··· The records ···

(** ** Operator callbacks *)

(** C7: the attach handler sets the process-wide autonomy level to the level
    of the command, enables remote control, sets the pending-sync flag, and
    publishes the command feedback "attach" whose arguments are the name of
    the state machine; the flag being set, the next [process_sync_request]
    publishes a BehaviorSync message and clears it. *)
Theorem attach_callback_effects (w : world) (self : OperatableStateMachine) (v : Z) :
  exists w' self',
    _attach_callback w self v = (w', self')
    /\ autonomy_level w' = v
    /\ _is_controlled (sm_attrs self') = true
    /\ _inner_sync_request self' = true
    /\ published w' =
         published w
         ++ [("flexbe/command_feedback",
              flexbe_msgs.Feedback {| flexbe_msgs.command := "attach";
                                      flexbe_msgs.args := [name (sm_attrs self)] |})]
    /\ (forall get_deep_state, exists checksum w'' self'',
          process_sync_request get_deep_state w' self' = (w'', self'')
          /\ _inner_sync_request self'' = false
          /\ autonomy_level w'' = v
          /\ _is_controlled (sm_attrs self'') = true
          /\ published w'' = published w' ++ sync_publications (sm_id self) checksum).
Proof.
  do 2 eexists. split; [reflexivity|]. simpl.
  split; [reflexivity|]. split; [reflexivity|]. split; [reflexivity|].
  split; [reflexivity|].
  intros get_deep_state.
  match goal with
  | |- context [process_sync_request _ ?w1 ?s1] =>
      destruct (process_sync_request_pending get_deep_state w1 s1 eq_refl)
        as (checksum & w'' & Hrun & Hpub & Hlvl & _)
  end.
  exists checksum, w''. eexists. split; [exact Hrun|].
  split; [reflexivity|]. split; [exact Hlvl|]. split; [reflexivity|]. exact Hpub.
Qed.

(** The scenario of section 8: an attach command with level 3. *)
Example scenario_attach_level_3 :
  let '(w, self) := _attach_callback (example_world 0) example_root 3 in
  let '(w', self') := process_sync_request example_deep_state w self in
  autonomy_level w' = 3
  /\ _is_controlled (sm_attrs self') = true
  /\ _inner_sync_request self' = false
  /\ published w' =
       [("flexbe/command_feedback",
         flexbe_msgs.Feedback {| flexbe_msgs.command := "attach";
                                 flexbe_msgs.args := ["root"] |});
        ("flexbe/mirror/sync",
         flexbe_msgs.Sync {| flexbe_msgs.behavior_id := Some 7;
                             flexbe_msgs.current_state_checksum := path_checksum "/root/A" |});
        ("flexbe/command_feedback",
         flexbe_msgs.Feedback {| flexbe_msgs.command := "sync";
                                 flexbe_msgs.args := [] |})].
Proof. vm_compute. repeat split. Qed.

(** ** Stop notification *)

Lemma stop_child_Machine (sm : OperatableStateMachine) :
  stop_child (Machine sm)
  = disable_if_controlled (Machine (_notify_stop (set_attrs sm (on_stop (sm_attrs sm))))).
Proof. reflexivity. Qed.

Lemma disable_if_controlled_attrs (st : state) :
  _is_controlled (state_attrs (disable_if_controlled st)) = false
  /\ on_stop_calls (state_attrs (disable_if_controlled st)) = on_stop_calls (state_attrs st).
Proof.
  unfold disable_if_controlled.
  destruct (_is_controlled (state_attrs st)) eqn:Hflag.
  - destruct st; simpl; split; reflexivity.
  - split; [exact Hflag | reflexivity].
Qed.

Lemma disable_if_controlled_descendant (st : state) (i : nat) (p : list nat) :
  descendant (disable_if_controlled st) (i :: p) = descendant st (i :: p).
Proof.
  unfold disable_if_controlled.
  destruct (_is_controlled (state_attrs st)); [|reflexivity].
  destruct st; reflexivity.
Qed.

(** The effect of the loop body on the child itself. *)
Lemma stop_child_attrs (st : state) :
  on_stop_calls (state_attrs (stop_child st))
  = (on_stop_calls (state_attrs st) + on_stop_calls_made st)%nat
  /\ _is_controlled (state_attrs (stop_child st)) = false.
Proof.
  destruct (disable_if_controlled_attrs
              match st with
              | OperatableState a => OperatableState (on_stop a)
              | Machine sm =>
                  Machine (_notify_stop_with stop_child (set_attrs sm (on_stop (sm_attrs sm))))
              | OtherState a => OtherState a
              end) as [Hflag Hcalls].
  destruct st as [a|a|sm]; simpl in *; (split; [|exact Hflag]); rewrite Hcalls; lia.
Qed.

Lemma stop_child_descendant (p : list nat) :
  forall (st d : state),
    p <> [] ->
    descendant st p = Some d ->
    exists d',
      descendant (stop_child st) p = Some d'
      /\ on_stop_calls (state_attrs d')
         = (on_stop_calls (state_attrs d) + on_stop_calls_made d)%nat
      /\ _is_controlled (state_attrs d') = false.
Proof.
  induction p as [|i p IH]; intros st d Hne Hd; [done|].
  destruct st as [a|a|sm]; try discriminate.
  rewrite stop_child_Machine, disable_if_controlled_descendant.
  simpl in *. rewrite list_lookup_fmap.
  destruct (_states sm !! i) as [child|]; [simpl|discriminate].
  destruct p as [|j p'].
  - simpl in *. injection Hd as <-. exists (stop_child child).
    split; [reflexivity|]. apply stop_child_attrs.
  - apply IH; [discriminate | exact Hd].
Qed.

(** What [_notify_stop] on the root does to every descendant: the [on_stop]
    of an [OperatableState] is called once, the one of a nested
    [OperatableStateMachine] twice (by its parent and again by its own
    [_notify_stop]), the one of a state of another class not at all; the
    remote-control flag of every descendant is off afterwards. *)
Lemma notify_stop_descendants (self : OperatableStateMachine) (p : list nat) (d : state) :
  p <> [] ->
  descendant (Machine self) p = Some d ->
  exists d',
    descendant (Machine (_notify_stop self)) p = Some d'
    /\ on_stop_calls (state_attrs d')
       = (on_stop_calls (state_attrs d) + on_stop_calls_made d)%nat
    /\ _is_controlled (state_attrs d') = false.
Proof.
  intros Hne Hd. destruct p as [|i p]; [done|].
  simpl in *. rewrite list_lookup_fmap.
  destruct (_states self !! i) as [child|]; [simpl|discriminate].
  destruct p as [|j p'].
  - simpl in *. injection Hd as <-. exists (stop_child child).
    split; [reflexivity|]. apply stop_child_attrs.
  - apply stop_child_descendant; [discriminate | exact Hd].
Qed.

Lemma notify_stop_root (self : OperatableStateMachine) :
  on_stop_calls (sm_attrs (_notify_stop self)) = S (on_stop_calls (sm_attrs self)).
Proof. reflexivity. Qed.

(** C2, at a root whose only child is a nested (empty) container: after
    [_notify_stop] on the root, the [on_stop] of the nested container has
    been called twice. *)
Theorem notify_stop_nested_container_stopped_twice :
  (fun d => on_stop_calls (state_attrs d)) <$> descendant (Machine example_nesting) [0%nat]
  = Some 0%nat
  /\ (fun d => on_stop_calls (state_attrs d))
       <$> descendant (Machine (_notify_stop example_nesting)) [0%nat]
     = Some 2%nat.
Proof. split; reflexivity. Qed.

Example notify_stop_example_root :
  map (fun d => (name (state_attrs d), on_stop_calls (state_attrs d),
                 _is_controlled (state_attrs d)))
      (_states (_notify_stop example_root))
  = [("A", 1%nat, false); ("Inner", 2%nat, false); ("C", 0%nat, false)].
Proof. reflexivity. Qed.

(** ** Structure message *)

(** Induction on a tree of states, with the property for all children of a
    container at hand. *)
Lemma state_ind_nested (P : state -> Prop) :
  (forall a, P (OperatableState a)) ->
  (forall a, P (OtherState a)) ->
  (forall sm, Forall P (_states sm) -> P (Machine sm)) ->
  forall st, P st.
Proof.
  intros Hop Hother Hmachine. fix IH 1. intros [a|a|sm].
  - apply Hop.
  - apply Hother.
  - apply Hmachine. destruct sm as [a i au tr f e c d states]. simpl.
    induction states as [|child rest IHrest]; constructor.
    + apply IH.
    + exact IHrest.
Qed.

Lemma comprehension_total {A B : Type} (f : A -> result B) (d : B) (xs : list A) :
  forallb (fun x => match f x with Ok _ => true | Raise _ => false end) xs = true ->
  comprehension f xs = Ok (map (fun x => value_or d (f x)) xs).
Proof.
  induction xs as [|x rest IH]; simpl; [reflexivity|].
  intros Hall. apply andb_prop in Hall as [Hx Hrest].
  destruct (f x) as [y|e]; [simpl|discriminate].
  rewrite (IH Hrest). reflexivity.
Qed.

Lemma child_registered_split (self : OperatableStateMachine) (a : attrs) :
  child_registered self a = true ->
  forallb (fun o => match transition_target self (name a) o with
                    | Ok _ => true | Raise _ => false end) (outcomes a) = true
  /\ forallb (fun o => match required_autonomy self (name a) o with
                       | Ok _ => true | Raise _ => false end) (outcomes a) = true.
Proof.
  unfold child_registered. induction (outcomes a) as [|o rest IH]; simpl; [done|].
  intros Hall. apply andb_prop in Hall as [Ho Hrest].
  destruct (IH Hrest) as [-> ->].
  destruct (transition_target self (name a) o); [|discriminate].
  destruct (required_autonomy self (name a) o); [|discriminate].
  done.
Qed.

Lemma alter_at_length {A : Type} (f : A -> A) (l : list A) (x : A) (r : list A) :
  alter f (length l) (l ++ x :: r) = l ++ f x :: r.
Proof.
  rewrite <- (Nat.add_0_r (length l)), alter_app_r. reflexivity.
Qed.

···

[Exercise instructions]: Begin with the first line of the records and reproduce each line as is, ending with the line that holds "publishes a BehaviorSync".

[Exercise result]:
(** ** Operator callbacks *)

(** C7: the attach handler sets the process-wide autonomy level to the level
    of the command, enables remote control, sets the pending-sync flag, and
    publishes the command feedback "attach" whose arguments are the name of
    the state machine; the flag being set, the next [process_sync_request]
    publishes a BehaviorSync message and clears it. *)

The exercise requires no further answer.